• _PROVIDED RECORDS_:
▬▬▬▬▬▬
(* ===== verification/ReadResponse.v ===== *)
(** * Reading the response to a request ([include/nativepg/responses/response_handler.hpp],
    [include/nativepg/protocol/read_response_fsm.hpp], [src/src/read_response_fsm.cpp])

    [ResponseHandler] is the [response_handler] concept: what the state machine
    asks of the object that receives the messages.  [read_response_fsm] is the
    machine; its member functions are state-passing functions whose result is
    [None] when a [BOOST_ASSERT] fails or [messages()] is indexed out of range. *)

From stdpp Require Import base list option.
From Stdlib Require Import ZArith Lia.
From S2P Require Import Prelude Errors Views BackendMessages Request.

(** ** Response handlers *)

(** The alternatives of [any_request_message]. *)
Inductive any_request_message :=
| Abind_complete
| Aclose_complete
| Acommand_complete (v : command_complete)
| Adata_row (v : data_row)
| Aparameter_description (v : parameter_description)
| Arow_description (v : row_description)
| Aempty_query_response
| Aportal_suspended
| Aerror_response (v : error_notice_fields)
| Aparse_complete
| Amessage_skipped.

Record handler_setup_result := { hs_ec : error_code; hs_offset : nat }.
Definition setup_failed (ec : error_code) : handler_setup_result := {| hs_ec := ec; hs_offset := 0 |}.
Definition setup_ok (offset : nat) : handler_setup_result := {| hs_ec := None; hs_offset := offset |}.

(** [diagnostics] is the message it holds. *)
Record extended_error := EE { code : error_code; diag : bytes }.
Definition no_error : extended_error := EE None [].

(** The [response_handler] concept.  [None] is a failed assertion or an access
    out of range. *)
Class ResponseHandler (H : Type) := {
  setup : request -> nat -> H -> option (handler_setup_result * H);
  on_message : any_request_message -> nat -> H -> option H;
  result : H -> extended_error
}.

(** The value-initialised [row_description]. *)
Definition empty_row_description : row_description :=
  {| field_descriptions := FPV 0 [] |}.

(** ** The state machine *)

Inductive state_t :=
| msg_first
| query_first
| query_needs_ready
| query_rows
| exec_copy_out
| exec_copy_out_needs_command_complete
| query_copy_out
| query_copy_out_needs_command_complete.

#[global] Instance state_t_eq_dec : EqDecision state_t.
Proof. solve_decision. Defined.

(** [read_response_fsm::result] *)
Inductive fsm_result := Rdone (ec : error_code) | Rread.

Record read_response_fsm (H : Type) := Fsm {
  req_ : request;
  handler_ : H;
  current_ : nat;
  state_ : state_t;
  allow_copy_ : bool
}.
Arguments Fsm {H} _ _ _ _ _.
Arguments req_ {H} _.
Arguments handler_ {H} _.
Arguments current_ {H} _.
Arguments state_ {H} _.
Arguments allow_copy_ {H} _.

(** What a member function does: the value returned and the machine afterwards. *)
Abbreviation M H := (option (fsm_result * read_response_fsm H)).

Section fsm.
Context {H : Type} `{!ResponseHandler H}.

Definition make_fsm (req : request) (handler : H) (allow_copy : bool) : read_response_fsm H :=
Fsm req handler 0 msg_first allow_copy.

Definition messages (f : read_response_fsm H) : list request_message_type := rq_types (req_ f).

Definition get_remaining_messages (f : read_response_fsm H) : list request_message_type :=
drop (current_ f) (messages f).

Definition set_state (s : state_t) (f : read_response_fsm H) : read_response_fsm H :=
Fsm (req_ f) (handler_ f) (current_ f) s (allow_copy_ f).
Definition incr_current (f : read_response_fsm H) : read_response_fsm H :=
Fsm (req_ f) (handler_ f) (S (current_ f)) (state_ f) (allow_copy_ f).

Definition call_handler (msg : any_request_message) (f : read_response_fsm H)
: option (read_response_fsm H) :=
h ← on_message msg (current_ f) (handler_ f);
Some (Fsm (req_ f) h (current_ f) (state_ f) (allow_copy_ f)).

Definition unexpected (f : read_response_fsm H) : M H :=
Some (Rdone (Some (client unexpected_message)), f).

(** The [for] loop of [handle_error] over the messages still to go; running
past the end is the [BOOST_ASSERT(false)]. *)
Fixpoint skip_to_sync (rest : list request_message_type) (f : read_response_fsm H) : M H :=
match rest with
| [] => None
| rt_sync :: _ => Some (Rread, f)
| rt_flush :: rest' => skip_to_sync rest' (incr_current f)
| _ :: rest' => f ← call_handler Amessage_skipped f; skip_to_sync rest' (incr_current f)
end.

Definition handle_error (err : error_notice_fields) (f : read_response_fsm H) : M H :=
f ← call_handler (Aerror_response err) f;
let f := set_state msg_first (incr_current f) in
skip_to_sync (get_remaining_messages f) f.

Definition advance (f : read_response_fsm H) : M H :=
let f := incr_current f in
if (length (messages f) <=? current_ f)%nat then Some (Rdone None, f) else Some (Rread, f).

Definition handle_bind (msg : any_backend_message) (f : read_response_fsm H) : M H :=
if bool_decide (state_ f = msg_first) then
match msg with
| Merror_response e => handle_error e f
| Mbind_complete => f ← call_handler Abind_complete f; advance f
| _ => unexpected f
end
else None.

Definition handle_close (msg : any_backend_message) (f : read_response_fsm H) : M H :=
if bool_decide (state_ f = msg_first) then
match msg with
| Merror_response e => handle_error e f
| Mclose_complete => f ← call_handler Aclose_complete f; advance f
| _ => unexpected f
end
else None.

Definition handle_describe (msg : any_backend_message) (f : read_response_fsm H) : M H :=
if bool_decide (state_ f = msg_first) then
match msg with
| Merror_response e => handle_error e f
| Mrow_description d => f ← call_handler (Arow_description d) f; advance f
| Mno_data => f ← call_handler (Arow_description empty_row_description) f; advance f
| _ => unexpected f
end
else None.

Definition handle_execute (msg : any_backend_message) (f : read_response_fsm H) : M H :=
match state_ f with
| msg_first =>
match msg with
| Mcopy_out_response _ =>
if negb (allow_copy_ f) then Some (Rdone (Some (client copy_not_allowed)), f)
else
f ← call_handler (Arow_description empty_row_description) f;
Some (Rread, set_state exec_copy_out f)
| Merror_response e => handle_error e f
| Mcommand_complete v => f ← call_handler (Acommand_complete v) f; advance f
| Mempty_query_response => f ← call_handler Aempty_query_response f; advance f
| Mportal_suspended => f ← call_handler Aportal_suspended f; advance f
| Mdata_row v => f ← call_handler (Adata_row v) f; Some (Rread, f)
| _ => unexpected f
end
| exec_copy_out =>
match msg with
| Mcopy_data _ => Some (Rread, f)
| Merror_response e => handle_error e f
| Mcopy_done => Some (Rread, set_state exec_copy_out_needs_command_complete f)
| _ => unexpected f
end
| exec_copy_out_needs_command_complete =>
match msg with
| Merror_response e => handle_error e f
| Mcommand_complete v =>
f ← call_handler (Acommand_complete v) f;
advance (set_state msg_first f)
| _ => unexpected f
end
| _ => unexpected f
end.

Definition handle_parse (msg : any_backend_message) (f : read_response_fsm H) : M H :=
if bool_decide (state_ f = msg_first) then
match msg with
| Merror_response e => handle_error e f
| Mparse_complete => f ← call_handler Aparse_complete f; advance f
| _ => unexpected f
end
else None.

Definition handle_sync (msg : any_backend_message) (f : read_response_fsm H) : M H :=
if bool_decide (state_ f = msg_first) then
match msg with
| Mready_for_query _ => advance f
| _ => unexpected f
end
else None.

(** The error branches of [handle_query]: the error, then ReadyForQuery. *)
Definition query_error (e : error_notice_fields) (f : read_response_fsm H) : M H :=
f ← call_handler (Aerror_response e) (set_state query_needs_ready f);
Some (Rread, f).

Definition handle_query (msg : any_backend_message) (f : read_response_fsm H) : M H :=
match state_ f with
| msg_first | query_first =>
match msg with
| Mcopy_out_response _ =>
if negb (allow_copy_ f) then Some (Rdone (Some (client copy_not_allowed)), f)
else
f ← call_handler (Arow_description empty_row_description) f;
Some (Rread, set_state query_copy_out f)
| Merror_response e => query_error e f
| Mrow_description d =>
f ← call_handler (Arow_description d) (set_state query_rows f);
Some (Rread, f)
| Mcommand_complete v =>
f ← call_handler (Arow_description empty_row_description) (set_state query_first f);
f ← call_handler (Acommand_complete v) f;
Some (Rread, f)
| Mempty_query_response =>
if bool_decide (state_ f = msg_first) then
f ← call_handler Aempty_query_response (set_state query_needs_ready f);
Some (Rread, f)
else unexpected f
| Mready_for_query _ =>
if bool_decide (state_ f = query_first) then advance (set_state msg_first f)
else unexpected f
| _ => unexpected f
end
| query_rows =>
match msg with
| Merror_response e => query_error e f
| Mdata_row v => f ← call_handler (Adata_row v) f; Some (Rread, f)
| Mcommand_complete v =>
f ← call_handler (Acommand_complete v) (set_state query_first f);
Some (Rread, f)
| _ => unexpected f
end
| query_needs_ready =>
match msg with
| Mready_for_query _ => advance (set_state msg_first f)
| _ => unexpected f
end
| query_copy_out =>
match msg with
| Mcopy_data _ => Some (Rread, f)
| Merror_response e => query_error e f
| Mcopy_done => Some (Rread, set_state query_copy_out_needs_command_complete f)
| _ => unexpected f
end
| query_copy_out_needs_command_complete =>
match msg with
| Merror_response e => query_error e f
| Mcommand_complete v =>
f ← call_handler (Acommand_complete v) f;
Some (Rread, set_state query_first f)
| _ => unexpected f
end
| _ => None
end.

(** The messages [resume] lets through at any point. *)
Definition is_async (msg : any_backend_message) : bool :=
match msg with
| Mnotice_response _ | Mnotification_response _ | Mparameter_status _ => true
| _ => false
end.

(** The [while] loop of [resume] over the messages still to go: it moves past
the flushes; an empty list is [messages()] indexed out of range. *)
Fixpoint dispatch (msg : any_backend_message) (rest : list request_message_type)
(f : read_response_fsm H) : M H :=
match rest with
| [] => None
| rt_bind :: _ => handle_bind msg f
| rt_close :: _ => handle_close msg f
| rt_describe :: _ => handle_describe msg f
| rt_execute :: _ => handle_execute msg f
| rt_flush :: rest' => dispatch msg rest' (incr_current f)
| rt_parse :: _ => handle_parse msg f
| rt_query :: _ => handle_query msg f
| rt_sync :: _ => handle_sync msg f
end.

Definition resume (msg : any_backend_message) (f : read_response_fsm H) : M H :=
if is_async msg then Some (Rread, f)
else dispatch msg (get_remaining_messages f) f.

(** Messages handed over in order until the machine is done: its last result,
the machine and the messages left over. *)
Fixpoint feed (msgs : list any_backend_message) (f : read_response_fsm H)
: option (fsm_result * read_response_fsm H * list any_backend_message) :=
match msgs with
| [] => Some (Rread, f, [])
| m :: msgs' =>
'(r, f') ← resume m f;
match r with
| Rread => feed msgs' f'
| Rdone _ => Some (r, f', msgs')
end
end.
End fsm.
▬▬▬▬▬▬
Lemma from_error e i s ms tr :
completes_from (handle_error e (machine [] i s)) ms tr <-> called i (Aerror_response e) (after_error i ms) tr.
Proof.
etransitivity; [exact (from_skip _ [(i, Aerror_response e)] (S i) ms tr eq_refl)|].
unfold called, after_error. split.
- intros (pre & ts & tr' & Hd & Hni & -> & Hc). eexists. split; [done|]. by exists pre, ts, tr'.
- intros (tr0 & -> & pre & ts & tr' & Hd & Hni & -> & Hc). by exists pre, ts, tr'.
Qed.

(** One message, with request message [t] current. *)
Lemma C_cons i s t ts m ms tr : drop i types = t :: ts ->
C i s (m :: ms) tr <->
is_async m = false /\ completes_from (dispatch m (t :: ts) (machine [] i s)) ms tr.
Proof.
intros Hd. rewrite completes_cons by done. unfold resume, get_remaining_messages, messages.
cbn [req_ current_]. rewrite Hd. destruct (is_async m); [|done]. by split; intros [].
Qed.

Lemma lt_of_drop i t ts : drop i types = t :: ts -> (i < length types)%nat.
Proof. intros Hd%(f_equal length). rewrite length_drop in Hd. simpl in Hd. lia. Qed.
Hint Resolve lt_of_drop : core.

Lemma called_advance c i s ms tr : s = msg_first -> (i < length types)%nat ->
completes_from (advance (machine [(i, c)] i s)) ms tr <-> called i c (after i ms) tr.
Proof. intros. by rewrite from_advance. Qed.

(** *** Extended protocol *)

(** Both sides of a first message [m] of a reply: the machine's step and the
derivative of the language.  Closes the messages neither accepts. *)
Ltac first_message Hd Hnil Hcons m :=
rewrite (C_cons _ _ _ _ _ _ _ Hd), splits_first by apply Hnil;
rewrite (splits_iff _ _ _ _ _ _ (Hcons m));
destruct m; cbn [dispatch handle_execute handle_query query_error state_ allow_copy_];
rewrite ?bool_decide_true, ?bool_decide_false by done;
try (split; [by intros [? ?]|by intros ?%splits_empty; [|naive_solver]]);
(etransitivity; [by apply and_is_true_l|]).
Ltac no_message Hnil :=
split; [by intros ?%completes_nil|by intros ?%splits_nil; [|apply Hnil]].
▬▬▬▬▬▬
• _ASSIGNED TASK_: In the records above, find the line with "(* ===== verification/ReadResponse.v ===== *)"; write out exactly that line and each one after it, stopping after the line with "on_message : any_request_message".

• _EXERCISE SOLUTION_:
(* ===== verification/ReadResponse.v ===== *)
(** * Reading the response to a request ([include/nativepg/responses/response_handler.hpp],
    [include/nativepg/protocol/read_response_fsm.hpp], [src/src/read_response_fsm.cpp])

    [ResponseHandler] is the [response_handler] concept: what the state machine
    asks of the object that receives the messages.  [read_response_fsm] is the
    machine; its member functions are state-passing functions whose result is
    [None] when a [BOOST_ASSERT] fails or [messages()] is indexed out of range. *)

From stdpp Require Import base list option.
From Stdlib Require Import ZArith Lia.
From S2P Require Import Prelude Errors Views BackendMessages Request.

(** ** Response handlers *)

(** The alternatives of [any_request_message]. *)
Inductive any_request_message :=
| Abind_complete
| Aclose_complete
| Acommand_complete (v : command_complete)
| Adata_row (v : data_row)
| Aparameter_description (v : parameter_description)
| Arow_description (v : row_description)
| Aempty_query_response
| Aportal_suspended
| Aerror_response (v : error_notice_fields)
| Aparse_complete
| Amessage_skipped.

Record handler_setup_result := { hs_ec : error_code; hs_offset : nat }.
Definition setup_failed (ec : error_code) : handler_setup_result := {| hs_ec := ec; hs_offset := 0 |}.
Definition setup_ok (offset : nat) : handler_setup_result := {| hs_ec := None; hs_offset := offset |}.

(** [diagnostics] is the message it holds. *)
Record extended_error := EE { code : error_code; diag : bytes }.
Definition no_error : extended_error := EE None [].

(** The [response_handler] concept.  [None] is a failed assertion or an access
    out of range. *)
Class ResponseHandler (H : Type) := {
  setup : request -> nat -> H -> option (handler_setup_result * H);
  on_message : any_request_message -> nat -> H -> option H;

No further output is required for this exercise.